When the wire format has no discriminator field — decode tries each variant in order, first match wins:

var shapeCodec = codex.UntaggedUnion[Geometry](
    func(g Geometry) int {
        switch g.(type) {
        case Rectangle: return 0
        case Square:    return 1
        }
        return -1
    },
    codex.UntaggedVariant[Geometry]{Name: "rectangle", Codec: rectGeoCodec},
    codex.UntaggedVariant[Geometry]{Name: "square",    Codec: squareGeoCodec},
)
// Schema: {oneOf: [{...rectangle...}, {...square...}]}

When to use: When the wire format is defined externally (no discriminator field), or when each variant's shape is unique enough for first-match to be reliable.
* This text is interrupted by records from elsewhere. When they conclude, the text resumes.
(** X2: with at least as many velocities as potentials,
    [radiationRatio()] ignores the velocities past the last potential. *)
Theorem radiationRatio_ignores_trailing (s : Solver) (bc : value) (k : Qc)
    (aPhi aV : list complex64) :
  (length aPhi ≤ length aV)%nat →
  bind (solution s bc k aPhi aV) BoundarySolution.radiationRatio
  = bind (solution s bc k aPhi (take (length aPhi) aV))
         BoundarySolution.radiationRatio.
Proof.
  intros Hlen. rewrite !radiationRatio_solution.
  - unfold intensity_terms, blocked_terms. rewrite !zip_with_take_r.
    reflexivity.
  - rewrite length_take. lia.
  - exact Hlen.
Qed.

Lemma radiationRatio_ignores_trailing_witness :
  bind (solution (air [1%Qc]) (condition 1) 1%Qc [Cplx.one]
          [Cplx.one; Cplx.i])
       BoundarySolution.radiationRatio
  = bind (solution (air [1%Qc]) (condition 1) 1%Qc [Cplx.one]
            (take (length [Cplx.one]) [Cplx.one; Cplx.i]))
         BoundarySolution.radiationRatio.
Proof. apply radiationRatio_ignores_trailing. simpl. lia. Defined.

(** ** The sum [mechanicalImpedance] forms *)

Section ImpedanceSum.
Import BoundarySolution.

Lemma zip3_lookup_inv {A B D : Type} (ps : list A) (bs : list B)
    (vs : list D) (i : nat) (p : A) (b : B) (v : D) :
  zip3 ps bs vs !! i = Some (p, b, v) →
  ps !! i = Some p ∧ bs !! i = Some b ∧ vs !! i = Some v.
Proof.
  revert bs vs i.
  induction ps as [|p' ps IH]; intros [|b' bs] [|v' vs] [|i]; simpl;
    try discriminate.
  - intros [= -> -> ->]. auto.
  - apply IH.
Qed.
Lemma initialize_p_prefix (gd : GenotypingData) (j k : nat) :
  (k <= num_loci gd)%nat -> (j < num_loci gd)%nat ->
  Forall (Forall (fun x => x = 0%Z)) (nth j (observed_alleles gd) []) ->
  let '(tla, ta, p) := fold_left (initialize_p_locus gd) (seq 0 k)
                         (repeat [] (num_loci gd), repeat 0%Z (num_loci gd), []) in
  length tla = (num_loci gd + k)%nat /\ length ta = (num_loci gd + k)%nat /\ length p = k /\
  (forall i, (k <= i < num_loci gd)%nat -> nth i tla [] = [] /\ nth i ta 0%Z = 0%Z) /\
  ((j < k)%nat -> nth j ta 0%Z = 0%Z /\
     nth j p [] = map (fun _ => PrimFloat.div (Z_to_double 0) (Z_to_double 0))
                      (seq 0 (nth j (num_alleles gd) 0%nat))).
Proof.
  intros Hk Hj Hobs. induction k as [|k IH].
  - simpl. rewrite !repeat_length, Nat.add_0_r.
    split; [auto|split; [auto|split; [auto|split]]]; [|lia].
    intros i _; split; apply nth_repeat.
  - rewrite seq_S, fold_left_app.
    destruct (fold_left (initialize_p_locus gd) (seq 0 k) _) as [[tla ta] p] eqn:Est.
    destruct (IH ltac:(lia)) as (Hl1 & Hl2 & Hl3 & Hfree & Hdone). clear IH.
    cbn [fold_left Nat.add]. unfold initialize_p_locus.
    set (A := nth k (num_alleles gd) 0%nat).
    destruct (count_locus_alleles k (nth k (observed_alleles gd) []) (tla ++ [repeat 0%Z A], ta ++ [0%Z]))
      as [tla2 ta2] eqn:Ec.
    assert (Hfr : forall i', i' <> k ->
      nth i' tla2 [] = nth i' (tla ++ [repeat 0%Z A]) [] /\ nth i' ta2 0%Z = nth i' (ta ++ [0%Z]) 0%Z).
    { intros i' Hne. pose proof (count_locus_alleles_frame k i' (nth k (observed_alleles gd) [])
        (tla ++ [repeat 0%Z A]) (ta ++ [0%Z]) (not_eq_sym Hne)) as Hf.
      rewrite Ec in Hf. tauto. }
    pose proof (count_locus_alleles_frame k (S k) (nth k (observed_alleles gd) [])
        (tla ++ [repeat 0%Z A]) (ta ++ [0%Z]) ltac:(lia)) as Hlen.
    rewrite Ec, !length_app in Hlen. simpl in Hlen. destruct Hlen as (Hlen1 & Hlen2 & _).
    rewrite fill_p_app by (auto; rewrite repeat_length; lia).
    rewrite (skipn_all2 (repeat PrimFloat.zero A)) by (rewrite repeat_length; lia).
    rewrite app_nil_r.
    split; [lia|]. split; [lia|]. split; [rewrite length_app; simpl; lia|]. split.
    + intros i Hi. destruct (Hfr i ltac:(lia)) as [E1 E2]. rewrite E1, E2.
      rewrite !app_nth1 by lia. apply Hfree; lia.
    + intros Hjk. destruct (Nat.eq_dec j k) as [->|Hne].
      * assert (Hz0 := Hfree k ltac:(lia)). destruct Hz0 as [Hz1 Hz2].
        pose proof (count_locus_alleles_zero k (nth k (observed_alleles gd) [])
          (tla ++ [repeat 0%Z A]) (ta ++ [0%Z]) Hobs) as Hz.
        rewrite !app_nth1 in Hz by lia. rewrite Hz1, Hz2, Ec in Hz.
        destruct (Hz (Forall_nil _) eq_refl) as [Hz3 Hz4]. split; auto.
        rewrite app_nth2 by lia. rewrite Hl3, Nat.sub_diag. simpl.
        apply map_ext. intros a. rewrite Hz4, nth_all_zero by auto. reflexivity.
      * destruct (Hfr j Hne) as [E1 E2]. rewrite E2, !app_nth1 by lia.
        apply Hdone; lia.
Qed.

Lemma fold_add_nan (l : list nat) (v : PrimFloat.float) :
  PrimFloat.add v v = v -> fold_left PrimFloat.add (map (fun _ => v) l) v = v.
Proof. intros Hv; induction l as [|x l IH]; simpl; auto. rewrite Hv; exact IH. Qed.

(** C9: if at locus [j] every sample's observation vector (in range,
    length [A_j >= 1], at least one sample) is all zeros, [initialize_p]
    leaves [total_alleles[j] = 0] and computes every [p[j][a]] as
    [0.0 / 0.0]: each entry is NaN (and [0 <= p[j][a]] is false), and the
    double sum of [p[j]] is NaN, so not [1]. The construction returns this
    [p] without rejecting the input. *)
Theorem initialize_p_zero_locus_nan (gd : GenotypingData) (j : nat) :
  (j < num_loci gd)%nat ->
  (1 <= nth j (num_alleles gd) 0)%nat ->
  nth j (observed_alleles gd) [] <> [] ->
  Forall (fun g => length g = nth j (num_alleles gd) 0%nat) (nth j (observed_alleles gd) []) ->
  Forall (Forall (fun x => x = 0%Z)) (nth j (observed_alleles gd) []) ->
  nth j (total_alleles_of gd) 0%Z = 0%Z /\
  length (nth j (initialize_p gd) []) = nth j (num_alleles gd) 0%nat /\
  (forall a, (a < nth j (num_alleles gd) 0)%nat ->
     PrimFloat.is_nan (nth a (nth j (initialize_p gd) []) PrimFloat.zero) = true /\
     PrimFloat.leb PrimFloat.zero (nth a (nth j (initialize_p gd) []) PrimFloat.zero) = false) /\
  PrimFloat.is_nan (fsum (nth j (initialize_p gd) [])) = true /\
  PrimFloat.eqb (fsum (nth j (initialize_p gd) [])) (Z_to_double 1) = false.
Proof.
  intros Hj HA _ _ Hobs.
  pose proof (initialize_p_prefix gd j (num_loci gd) (le_n _) Hj Hobs) as H.
  unfold total_alleles_of, initialize_p, initialize_p_state. cbv zeta.
  revert H. destruct (fold_left (initialize_p_locus gd) _ _) as [[tla ta] p].
  intros (_ & _ & _ & _ & Hd). destruct (Hd Hj) as [Hta Hp]. rewrite Hta, Hp.
  set (nanv := PrimFloat.div (Z_to_double 0) (Z_to_double 0)).
  assert (Hnan : PrimFloat.is_nan nanv = true) by (vm_compute; reflexivity).
  assert (Hle : PrimFloat.leb PrimFloat.zero nanv = false) by (vm_compute; reflexivity).
  assert (Hsum : fsum (map (fun _ => nanv) (seq 0 (nth j (num_alleles gd) 0%nat))) = nanv).
  { destruct (nth j (num_alleles gd) 0%nat) as [|A']; [lia|].
    unfold fsum. cbn [seq map fold_left].
    replace (PrimFloat.add PrimFloat.zero nanv) with nanv by (vm_compute; reflexivity).
    apply fold_add_nan. vm_compute; reflexivity. }
  rewrite Hsum. split; [reflexivity|]. split; [rewrite length_map, length_seq; reflexivity|].
  split; [|split; [exact Hnan | vm_compute; reflexivity]].
  intros a Ha. rewrite nth_map_seq by auto. auto.
Qed.

(** ** C4: a concrete rejected allele-frequency proposal *)

Lemma ex_marg_value :
  calc_genotype_marginal_llik ex_lookup ex_params tt [1; 0]%Z 1 [1 / 2; 1 / 2] (1 / 10) (1 / 10)
  = (marginal_spec ex_lookup [1; 0]%Z 1 [1 / 2; 1 / 2]
       (reweight_allele_frequencies [1 / 2; 1 / 2] [1; 0]%Z (1 / 10) (1 / 10))
       (1 / 10) (1 / 10) [[1; 0]%Z] 1, tt).
Proof.
  apply calc_genotype_marginal_llik_eq.
  - simpl. rewrite ln_1; reflexivity.
  - constructor; [right; reflexivity|constructor; [left; reflexivity|constructor]].
  - reflexivity.
  - reflexivity.
  - intros d Hd. simpl in Hd. destruct d; [|lia]. simpl; split; [repeat constructor; lia|reflexivity].
Qed.

Lemma ex_marg_bound :
  marginal_spec ex_lookup [1; 0]%Z 1 [1 / 2; 1 / 2]
    (reweight_allele_frequencies [1 / 2; 1 / 2] [1; 0]%Z (1 / 10) (1 / 10))
    (1 / 10) (1 / 10) [[1; 0]%Z] 1 < -1 / 1000.
Proof.
  rewrite reweight_closed. unfold marginal_spec.
  change (Z.to_nat 1) with 1%nat. unfold sumR. simpl seq. cbn [map fold_right nth].
  assert (E1 : emission_spec [1; 0]%Z [1; 0]%Z (1 / 10) (1 / 10) = ln (1 - 1 / 10) + ln (1 - 1 / 10)).
  { unfold emission_spec, sumR. simpl. ring. }
  assert (E2 : forall a b, log_pmf_spec ex_lookup 1 [a; b] [1; 0]%Z = ln (a + one_em12)).
  { intros a b. unfold log_pmf_spec, sumR. simpl. rewrite ln_1. ring. }
  simpl seq. cbn [map]. rewrite E1, !E2.
  assert (He6 : 0 < one_em6) by (apply Rinv_0_lt_compat, pow_lt; lra).
  assert (He12 : 0 < one_em12) by (apply Rinv_0_lt_compat, pow_lt; lra).
  assert (R0 : reweight_term [1 / 2; 1 / 2] [1; 0]%Z (1 / 10) (1 / 10) 0 = 11 / 20 + one_em6)
    by (unfold reweight_term; simpl; lra).
  assert (R1 : reweight_term [1 / 2; 1 / 2] [1; 0]%Z (1 / 10) (1 / 10) 1 = 3 / 20 + one_em6)
    by (unfold reweight_term; simpl; lra).
  rewrite R0, R1.
  match goal with |- ln (_ * (exp ?X + 0)) < _ =>
    replace (1 / 1 * (exp X + 0)) with (exp X) by lra; rewrite ln_exp end.
  assert (Hq : 1 / 2 < (11 / 20 + one_em6) * (1 / (11 / 20 + one_em6 + (3 / 20 + one_em6 + 0)))).
  { set (S := 11 / 20 + one_em6 + (3 / 20 + one_em6 + 0)).
    assert (HS : 0 < S) by (unfold S; lra).
    apply (Rmult_lt_reg_r S); [exact HS|].
    replace ((11 / 20 + one_em6) * (1 / S) * S) with (11 / 20 + one_em6) by (field; lra).
    unfold S; lra. }
  assert (Hln : ln (1 / 2 + one_em12)
                < ln ((11 / 20 + one_em6) * (1 / (11 / 20 + one_em6 + (3 / 20 + one_em6 + 0))) + one_em12))
    by (apply ln_increasing; lra).
  assert (H9 : ln (1 - 1 / 10) < - (1 / 10)).
  { assert (Hn : ln (1 - 1 / 10) < 0) by (rewrite <- ln_1; apply ln_increasing; lra).
    pose proof (exp_ineq1 (ln (1 - 1 / 10)) ltac:(lra)) as Hx.
    rewrite exp_ln in Hx by lra. lra. }
  lra.
Qed.

Lemma ex_update_p_var :
  nth 0 (p_prop_var (update_p ex_data ex_lookup ex_params 1 ex_chain)) 0 < UNDERFLO.
Proof.
  unfold update_p. simpl seq. cbn [fold_left]. unfold update_p_locus, marg.
  cbn -[calc_genotype_marginal_llik Rplus Rminus Rmult Rdiv ln exp sqrt IZR Rle_dec Rlt_dec Rleb UNDERFLO].
  rewrite ex_marg_value.
  cbn -[marginal_spec reweight_allele_frequencies Rplus Rminus Rmult Rdiv ln exp sqrt IZR Rle_dec Rlt_dec Rleb UNDERFLO].
  unfold Rleb. destruct (Rle_dec _ _) as [Hle|_]; [pose proof ex_marg_bound; lra|].
  cbn. rewrite sqrt_1. unfold Rminus. rewrite exp_plus, exp_ln by apply UNDERFLO_pos.
  replace (23 / 100 / 1) with (23 / 100) by field.
  assert (Hx : exp (- (23 / 100)) < 1)
    by (pose proof (exp_increasing (- (23 / 100)) 0 ltac:(lra)) as Hx; rewrite exp_0 in Hx; exact Hx).
  pose proof UNDERFLO_pos. nra.
Qed.

Lemma ex_update_eps_pos_var (c : Chain unit) :
  p_prop_var (update_eps_pos ex_data ex_lookup ex_params 1 c) = p_prop_var c.
Proof.
  unfold update_eps_pos. cbn -[Rltb]. unfold Rltb.
  destruct (Rlt_dec (1 / 2) (1 / 5)); [lra|]. reflexivity.
Qed.

Lemma ex_update_eps_neg_var (c : Chain unit) :
  p_prop_var (update_eps_neg ex_data ex_lookup ex_params 1 c) = p_prop_var c.
Proof.
  unfold update_eps_neg. cbn -[Rltb]. unfold Rltb.
  destruct (Rlt_dec (1 / 2) (1 / 5)); [lra|]. reflexivity.
Qed.

(** C4 fails for [p_prop_var]: from a chain whose scales are all at
    [UNDERFLO], iteration 1, a rejected allele-frequency proposal (the
    sampler's [log U = -0.001] exceeds the log-likelihood change, which is
    below [-0.2]) sets [p_prop_var[0] = exp (log UNDERFLO - 0.23)], below
    [UNDERFLO]; the two epsilon blocks (out-of-range proposals) leave it so. *)
Lemma update_blocks_p_prop_var_below_underflo :
  scales_ok ex_chain /\
  UNDERFLO <= nth 0 (p_prop_var ex_chain) 0 /\
  nth 0 (p_prop_var (update_eps_neg ex_data ex_lookup ex_params 1
          (update_eps_pos ex_data ex_lookup ex_params 1
            (update_p ex_data ex_lookup ex_params 1 ex_chain)))) 0 < UNDERFLO.
Proof.
  pose proof UNDERFLO_pos.
  split; [unfold scales_ok; simpl; repeat split; try lra; repeat constructor; lra|].
  split; [simpl; lra|].
  rewrite ex_update_eps_neg_var, ex_update_eps_pos_var. apply ex_update_p_var.
Qed.
Lemma keeps_review_and_integrate (question description : string)
  (iterations : list nat) (experts_opinions expert_diagnosis : string) :
  keeps_file (review_and_integrate question description iterations experts_opinions
                expert_diagnosis).
Proof. unfold review_and_integrate, integrate. keeps_chain. Qed.

Hint Resolve keeps_review_and_integrate : keeps.

Lemma writes_bind {A B} (idx : Z) (m : M A) (k : A -> M B) :
  keeps_file m -> (forall x, writes_once idx (k x)) -> writes_once idx (bind m k).
Proof.
  intros Hm Hk st. unfold bind. specialize (Hm st).
  destruct (m st) as [[e|x] st']; simpl in *; [assumption|].
  specialize (Hk x st'). rewrite Hm in Hk. exact Hk.
Qed.

Lemma writes_try {A} (idx : Z) (body : M A) (handler : exn -> M A) :
  writes_once idx body -> (forall e, writes_once idx (handler e)) ->
  writes_once idx (try_except body handler).
Proof.
  intros Hb Hh st. unfold try_except. specialize (Hb st).
  destruct (body st) as [[e|x] st']; simpl in *; [|assumption].
  destruct (is_exception e); [|assumption].
  specialize (Hh e st'). rewrite Hb in Hh. exact Hh.
Qed.

(** What follows holds on a working file system. *)
Hypothesis Hfiles : reliable_files.

Lemma writes_save (q truth pred : string) (idx : Z) :
  writes_once idx (save q truth pred idx).
Proof.
  intros st. rewrite (save_goes_through Hfiles). simpl. now exists q, truth, pred.
Qed.

Lemma writes_process_item (idx : Z) : writes_once idx (process_item idx).
Proof.
  unfold process_item.
  repeat (apply writes_bind; [solve [auto with keeps]|intros ?]).
  apply writes_save.
Qed.

Lemma writes_save_error (idx : Z) (e : exn) : writes_once idx (save_error idx e).
Proof.
  unfold save_error. apply writes_bind; [auto with keeps|].
  intros [q a]. apply writes_save.
Qed.

End Agents.





End RunEffects.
6. Sum type — Either2 (binary)

The simplest sum type — exactly two branches:

// A field that is either a plain SKU string OR an inline ProductRef object.
var SkuOrInline = codex.Either2(
    codex.String().Refine(validate.NonEmptyString), // Left branch — tried first
    productRefCodec,                                // Right branch — fallback
)
// Wire:   "SKU-123"  OR  {"sku":"SKU-123"}
// Schema: {oneOf: [{type:string,minLength:1}, {type:object,...}]}

When to use: When exactly two types can appear in a field and their wire representations are unambiguous enough for ordered matching. Classic example: "reference by name OR inline definition."

Relation to Pure and Eq

codex.Pure(value) and codex.Eq(base, value) are special cases of single-variant "enums":

// Pure: always decodes to "1.0", always encodes "1.0" — ignores wire value.
codex.Pure("1.0")
// Schema: {enum: ["1.0"]}

// Eq: decodes using base codec, then rejects anything that isn't exactly "com.example.order".
codex.Eq(codex.String(), "com.example.order")
// Schema: base schema + {enum: ["com.example.order"]}

Use Pure for protocol version fields or derived constants. Use Eq when the wire codec handles type conversion but only one specific value is acceptable.